WORK ORDER: Please reproduce the data below exactly, from the first line through the line containing "match t with", and leave every later line out.

MATERIAL PROVIDED:
(* ===== verification/MirrorLoop.v ===== *)
(** * Open mirroring: the page loop ends and lands every row

    On a source whose rows have distinct, comparable watermark and key values, the loop
    of the watermark strategy reads one page more than the full pages there are and
    lands every row after the cursor once, in order. *)

From S2P Require Import Prelude PyText Numerals Sha256 Json ArtifactStore Sources Dialects Docs MirrorState Landing LandingProps MirrorPublish MirrorPages.
From Stdlib Require Import Ascii Sorted.

(** ** Sorted sources *)

Lemma filter_accepted {A} (P : A -> Prop) `{forall x, Decision (P x)} (l : list A) : (forall x, x ∈ l -> P x) -> filter P l = l.
Proof.
  induction l as [|a l IH]; intros H1; [done|]. rewrite filter_cons_True by (apply H1; by left). f_equal. apply IH. intros; apply H1; by right.
Qed.
Lemma filter_rejected {A} (P : A -> Prop) `{forall x, Decision (P x)} (l : list A) : (forall x, x ∈ l -> ~ P x) -> filter P l = [].
Proof.
  induction l as [|a l IH]; intros H1; [done|]. rewrite filter_cons_False by (apply H1; by left). apply IH. intros; apply H1; by right.
Qed.

Section sorted.
Context (wm_col : string) (keys : list string).

Definition tuple (r : row) : list cell := map (cell_of r) (wm_col :: keys).
Definition ordered (a b : row) : Prop := tuple_lt (tuple a) (tuple b) = true.

(** The rows after an optional cursor. *)
Definition after_opt (t : option (list cell)) (r : row) : bool :=
  match t with None => true | Some t => after wm_col keys t r end.

Lemma after_ordered t a b : after_opt t a = true -> ordered a b -> after_opt t b = true.
Proof. destruct t as [t|]; [|done]. unfold after_opt, after, ordered, tuple. apply tuple_lt_trans. Qed.

Lemma after_suffix t l : StronglySorted ordered l -> exists pre, l = pre ++ filter (fun r => after_opt t r = true) l.
Proof.
  induction 1 as [|a l Hs [pre IH] Ha]; [by exists []|]. destruct (after_opt t a) eqn:E.
  - exists []. rewrite filter_cons_True by done. cbn. f_equal. symmetry. apply filter_accepted.
    rewrite Forall_forall in Ha. intros x Hx. apply (after_ordered t a); [done|]. by apply Ha.
  - rewrite filter_cons_False by (by rewrite E). exists (a :: pre). cbn. by rewrite <- IH.
Qed.

Lemma after_row l a r b : StronglySorted ordered l -> l = a ++ r :: b ->
  filter (fun x => after_opt (Some (tuple r)) x = true) l = b.
Proof.
  intros Hs ->. rewrite filter_app. apply StronglySorted_app in Hs as (Hab & Ha & Hrb).
  apply StronglySorted_inv in Hrb as [Hb Hr].
  rewrite (filter_rejected _ a), filter_cons_False; [cbn [app]; apply filter_accepted; rewrite Forall_forall in Hr; exact Hr|..].
  - unfold after_opt, after. intros Hx. by rewrite tuple_lt_irrefl in Hx.
  - intros x Hx Hax. unfold after_opt, after in Hax. fold (tuple x) in Hax.
    assert (tuple_lt (tuple x) (tuple r) = true) as Hxr by (apply (Hab x r); [done|by left]).
    pose proof (tuple_lt_trans _ _ _ Hax Hxr) as Hc. by rewrite tuple_lt_irrefl in Hc.
Qed.
End sorted.

(** ** The landing zone during a cycle *)

Section zone.
Context (pd : string).

(** Every numbered file of the folder is below [b]. *)
Definition numbers_below (b : Z) (zn : zone) : Prop :=
  forall name i, name ∈ dir_names zn pd -> parse_file_index name = Some i -> i < b.

Lemma elem_of_dir_names (zn : zone) name : name ∈ dir_names zn pd <-> exists k, is_Some (zn !! k) /\ child_name pd k = Some name.
Proof.
  unfold dir_names, sorted_set. rewrite merge_sort_Permutation, elem_of_remove_dups, list_elem_of_omap. split.
  - intros ([k c] & Hin & Hc). apply elem_of_map_to_list in Hin. exists k. cbn in Hc. split; [eauto|done].
  - intros (k & [c Hk] & Hc). exists (k, c). by rewrite elem_of_map_to_list.
Qed.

ANSWER:
(* ===== verification/MirrorLoop.v ===== *)
(** * Open mirroring: the page loop ends and lands every row

    On a source whose rows have distinct, comparable watermark and key values, the loop
    of the watermark strategy reads one page more than the full pages there are and
    lands every row after the cursor once, in order. *)

From S2P Require Import Prelude PyText Numerals Sha256 Json ArtifactStore Sources Dialects Docs MirrorState Landing LandingProps MirrorPublish MirrorPages.
From Stdlib Require Import Ascii Sorted.

(** ** Sorted sources *)

Lemma filter_accepted {A} (P : A -> Prop) `{forall x, Decision (P x)} (l : list A) : (forall x, x ∈ l -> P x) -> filter P l = l.
Proof.
  induction l as [|a l IH]; intros H1; [done|]. rewrite filter_cons_True by (apply H1; by left). f_equal. apply IH. intros; apply H1; by right.
Qed.
Lemma filter_rejected {A} (P : A -> Prop) `{forall x, Decision (P x)} (l : list A) : (forall x, x ∈ l -> ~ P x) -> filter P l = [].
Proof.
  induction l as [|a l IH]; intros H1; [done|]. rewrite filter_cons_False by (apply H1; by left). apply IH. intros; apply H1; by right.
Qed.

Section sorted.
Context (wm_col : string) (keys : list string).

Definition tuple (r : row) : list cell := map (cell_of r) (wm_col :: keys).
Definition ordered (a b : row) : Prop := tuple_lt (tuple a) (tuple b) = true.

(** The rows after an optional cursor. *)
Definition after_opt (t : option (list cell)) (r : row) : bool :=
  match t with None => true | Some t => after wm_col keys t r end.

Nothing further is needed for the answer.